Le notizie delle ultime due settimane sulla crisi finanziaria greca sono state tanto fastidiose quanto poco eccitanti per gli italiani. La Grecia non ci appassiona, abbiamo lo stesso atteggiamento di superiorità che tedeschi e inglesi hanno verso di noi.
Non ci rendiamo conto che invece gli altri, i paesi ricchi, ci hanno messo nella stessa casella.
Per i grandi ricchi dell’Europa del nord e per gli americani, ci sono tre paesi europei che rappresentano il ventre molle, dal quale possono partire fitte molto dolorose per il resto del vecchio continente: Grecia, Spagna e Italia, in ordine di pericolosità.
Tutto risale all’ingresso nell’euro. Questi tre paesi avevano i conti parecchio in disordine: erano i più arretrati alla fine della guerra, l’Italia in mezzo secolo ha colmato sei secoli di condizione coloniale ed è quella oggi nelle migliori condizioni; la Spagna, uscita più tardi dal fascismo, poteva contare su una struttura statale che aveva retto un impero globale, ha avuto la fortuna di un re intelligente, di un governo laico, mentre poco peso avevano i partiti confessionali. Ha vissuto un periodo di euforia grazie a una espansione abnorme dell’edilizia e ora, scoppiata la bolla, è come un pugile suonato; la Grecia è uscita stremata dalla guerra civile, dalla dittatura dei colonnelli ed è quella che ancora oggi arranca di più.
In comune i tre paesi avevano un debito pubblico abnorme, in assoluto e in rapporto alla loro capacità di produrre reddito. Gli inflessibili parametri di rapporto debito reddito che condizionavano l’ingresso nell’euro non davano speranze. Arrivarono i banchieri americani, quelli che in un anno sono arrivati a guadagnare ciascuno quanto una media azienda italiana dalla quantità di soldi che hanno fatto girare. Sono gente che dispone di cervelli sopraffini e ultra creativi e sono anche capaci di condizionare il mercato dei grandi prestiti mondiali.
Quel che fecero in Grecia, Spagna e Italia fu un’operazione banale nella sua genialità: trasformarono, per un certo periodo, parte dei loro debiti in crediti e entrarono nell’euro. Troppo bello però. I debiti non vennero cancellati, solo rinviati nel tempo. Come se io dovessi chiedere soldi a una banca: guadagno cento, ho debiti per cento, so che alla banca non va bene, al massimo accettano debiti pari a metà del mio stipendio. Per fortuna ho una casetta in campagna, che vale quel che vale ma che nessuno vuole.
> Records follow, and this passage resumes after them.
Section Runs.
Context `{Crates} `{WireCrates} (powf : f64 -> f64 -> f64) (cfg : ChatConfig) (sql_text : SqlError -> string).

Abbreviation step := (turn_step powf cfg sql_text).

(** The trace lists the state before each step and the input of the step. *)
Inductive turn_run : Turn -> list (Turn * Input) -> Turn -> Prop :=
| turn_nil t : turn_run t [] t
| turn_snoc t0 tr t env inp s t' s' :
    turn_run t0 tr t -> step env inp t s = Some (t', s') -> turn_run t0 (tr ++ [(t, inp)]) t'.

Definition input_chunk (inp : Input) : option Json := match inp with Received (Chunk c) => Some c | _ => None end.
Definition turn_chunks (tr : list (Turn * Input)) : list Json := omap (fun x => input_chunk x.2) tr.
Lemma turn_chunks_snoc tr x : turn_chunks (tr ++ [x]) = turn_chunks tr ++ option_list (input_chunk x.2).
Proof. unfold turn_chunks. rewrite omap_app. simpl. by destruct (input_chunk x.2). Qed.

(** ** The turn as an automaton *)

(** The session ended without completing. *)
Definition failing (ev : SessionEvent) : bool := match ev with Chunk _ | Complete _ => false | _ => true end.
Inductive turn_move (t : Turn) : Input -> Turn -> Prop :=
| tm_dispatch inp q :
    dispatching (tn_phase t) = true -> dispatching (q_phase q) = true -> q_prepared q = tn_prepared t ->
    input_chunk inp = None -> turn_move t inp (with_request q t)
| tm_error q e :
    dispatching (tn_phase t) = true -> q_prepared q = tn_prepared t ->
    turn_move t Tick (turn_error sql_text e (with_request q t))
| tm_open a q :
    dispatching (tn_phase t) = true -> q_phase q = Receiving a -> at_got_first a = false ->
    q_prepared q = tn_prepared t -> turn_move t (Relay HandedOff) (fresh_translator (with_request q t))
| tm_chunk env a c : tn_phase t = Receiving a -> turn_move t (Received (Chunk c)) (turn_chunk env c a t)
| tm_complete env s a reported :
    tn_phase t = Receiving a -> turn_move t (Received (Complete reported)) (turn_complete env reported a t s).1
| tm_retry a ev q :
    tn_phase t = Receiving a -> failing ev = true -> at_got_first a = false -> q_phase q = Starting ->
    q_prepared q = tn_prepared t -> turn_move t (Received ev) (with_request q t)
| tm_stream_failed a ev e :
    tn_phase t = Receiving a -> failing ev = true -> pr_streaming (tn_prepared t) = true ->
    turn_move t (Received ev) (to_phase (Closing a ev) (says (anthropic_error_event sql_text e) t))
| tm_buffer_failed a ev e :
    tn_phase t = Receiving a -> failing ev = true -> pr_streaming (tn_prepared t) = false ->
    turn_move t (Received ev) (to_phase (Finished (Failed e)) t)
| tm_closed a ev : tn_phase t = Closing a ev -> turn_move t Tick (to_phase (Finished Streamed) t)
| tm_settled n reported : tn_phase t = Settling n reported -> turn_move t Tick (to_phase (Finished Streamed) t)
| tm_dropped : (forall o, tn_phase t <> Finished o) -> turn_move t ClientGone (to_phase (Finished Dropped) t).

Lemma turn_failed_moves env a ev t r :
  tn_phase t = Receiving a -> failing ev = true -> turn_move t (Received ev) (turn_failed sql_text env a ev t r).1.
Proof.
  intros Hph Hf. unfold turn_failed. destruct (is_retriable _ _ _ _) eqn:Hre.
  - unfold is_retriable in Hre. apply andb_true_iff in Hre as [[_ Hg%negb_true_iff]%andb_true_iff _].
    destruct (at_cold_start_grace a); simpl; by apply (tm_retry t a ev).
  - destruct (pr_streaming (tn_prepared t)) eqn:Hst; simpl; [by apply tm_stream_failed|by eapply tm_buffer_failed].
Qed.
(** The phases that [Chat] runs. *)
Lemma dispatch_moves env inp t s q' s' :
  request_step powf cfg env inp (tn_request t) s = Some (q', s') -> inp <> ClientGone ->
  match tn_phase t with Admitting _ _ _ | Opening _ _ _ | Pausing _ _ _ => True | _ => False end ->
  q_prepared q' = tn_prepared t /\ dispatching (tn_phase t) = true /\ input_chunk inp = None /\
  (inp <> Relay HandedOff -> dispatching (q_phase q') = true) /\
  (inp = Relay HandedOff -> exists a, q_phase q' = Receiving a /\ at_got_first a = false).
Proof.
  intros Hs Hg. unfold tn_phase, tn_prepared. unfold request_step in Hs.
  destruct (q_phase (tn_request t)) as [|cold dx|cold dx n|cold dx n|cold dx n|a|a ev|n rep|o] eqn:Hph; try done; intros _;
    destruct inp as [|o'|e|]; try done.
  - unfold admit_step in Hs. destruct (admit_request _ _ _ _ _) as [[|] r']; injection Hs as <- <-; done.
  - unfold relay_failed in Hs. destruct o'; [destruct (_ && _); by injection Hs as <- <-..|].
    injection Hs as <- <-. split_and!; try done. intros _. by eexists.
  - injection Hs as <- <-. done.
Qed.
Lemma turn_moves env inp t s t' s' : step env inp t s = Some (t', s') -> turn_move t inp t'.
Proof.
  intros Hs. pose proof (dispatch_moves env inp t s) as Hd. unfold turn_step in Hs.
  destruct (tn_phase t) as [|cold dx|cold dx n|cold dx n|cold dx n|a|a ev|n rep|o] eqn:Hph;
    unfold tn_phase in Hph; rewrite Hph in Hs; destruct inp as [|o'|e|]; try done;
    try (injection Hs as <- _; by apply tm_dropped; unfold tn_phase; rewrite Hph);
    try (by unfold request_step in Hs; rewrite Hph in Hs).
  - injection Hs as <- _. unfold start_turn. destruct (outbound _); [|by apply tm_error; unfold tn_phase; rewrite ?Hph].
    refine (tm_dispatch t Tick (set_phase (Selecting _ _) (set_progress _ _)) _ _ _ _); unfold tn_phase; by rewrite ?Hph.
  - destruct (select _ _ _ _ _ _) as [[n|e] r']; injection Hs as <- _.
    + apply tm_dispatch; unfold tn_phase; by rewrite ?Hph.
    + replace t with (with_request (tn_request t) t) at 2 by by destruct t. apply tm_error; unfold tn_phase; by rewrite ?Hph.
  - destruct (request_step _ _ _ _ _ _) as [[q1 s1]|]; [|done]. injection Hs as <- _.
    destruct (Hd q1 s1) as (Hp & Hdis & Hc & Hn & _); try done. apply tm_dispatch; unfold tn_phase in *; rewrite ?Hph; auto.
  - destruct (request_step _ _ _ _ _ _) as [[q1 s1]|] eqn:E; [|by destruct o'].
    destruct (Hd q1 s1) as (Hp & Hdis & Hc & Hn & Ho); try done.
    destruct o'; injection Hs as <- _; [apply tm_dispatch; unfold tn_phase in *; rewrite ?Hph; auto..|].
    destruct (Ho eq_refl) as (a & Ha & Hg). apply (tm_open t a); unfold tn_phase; by rewrite ?Hph.
  - destruct (request_step _ _ _ _ _ _) as [[q1 s1]|]; [|done]. injection Hs as <- _.
    destruct (Hd q1 s1) as (Hp & Hdis & Hc & Hn & _); try done. apply tm_dispatch; unfold tn_phase in *; rewrite ?Hph; auto.
  - unfold turn_session in Hs. pose proof (fun Hf => turn_failed_moves env a e t (sh_reg s) Hph Hf) as Hm.
    destruct e; try (destruct (turn_failed _ _ _ _ _ _); injection Hs as <- _; by apply Hm).
    + injection Hs as <- _. by apply tm_chunk.
    + assert (t' = (turn_complete env tokens_out a t s).1) as -> by (by injection Hs as ->). by apply tm_complete.
  - injection Hs as <- _. by eapply tm_closed.
  - injection Hs as <- _. by eapply tm_settled.
Qed.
Allora trovo un amico al quale la vendo, ma solo per un periodo: mentre incasso i soldi che dimezzano il mio debito, firmo anche un impegno a ricomprare la casetta ma non più a 50, bensì a 60, perché chi mi impresta il denaro qualcosa ci vuole guadagnare.
Se nel tempo che passa tra ora e quando dovrò ricomprare la mia casetta non avrò ridimensionato il mio tenore di vita con adeguati risparmi e il mio reddito non sarà aumentato in misura significativa, starò semplicemente peggio di prima. Così succede in Grecia dove ora c’è un bel parapiglia.
Dicono il giornale americano New York Times e il settimanale tedesco Spiegel che le stesse cose ha fatto anche l’Italia. L’ accusa si basa tra altre fonti sullo studio di un economista italiano pubblicato nel 2001.
All’epoca della rivelazione Romano Prodi, sotto il cui governo queste porcherie sarebbero state fatte, fece il diavolo a quattro e nessuno ebbe il coraggio di dubitarne. Ora sembra che la prenda un po’ più bassa ma può contare sul più che motivato silenzio del successore Silvio Berlusconi, il cui ministro delle Finanze, Giulio Tremonti, anche se dalla voglia di rinviare al mittente, cioè alla sinistra, le accuse di finanza creativa mosse alle sue cartolarizzazioni e sconcezze simili, non lo può fare, perché oggi sono loro, Berlusconi e Tremonti, ad avere il cerino in mano e la storia della Protezione civile insegna che non importa se G8 alla Maddalena e celebrazioni dell’Unità d’Italia nascono con Prodi al governo, il biasimo comunque tocca a loro.
In questo caso poi non si tratta di un po’ di mazzette e massaggi gratis, ma di un disastro monetario e finanziario di dimensioni tali che stai male solo a pensarci.
E allora stanno tutti zitti. Ma la pentola bolle.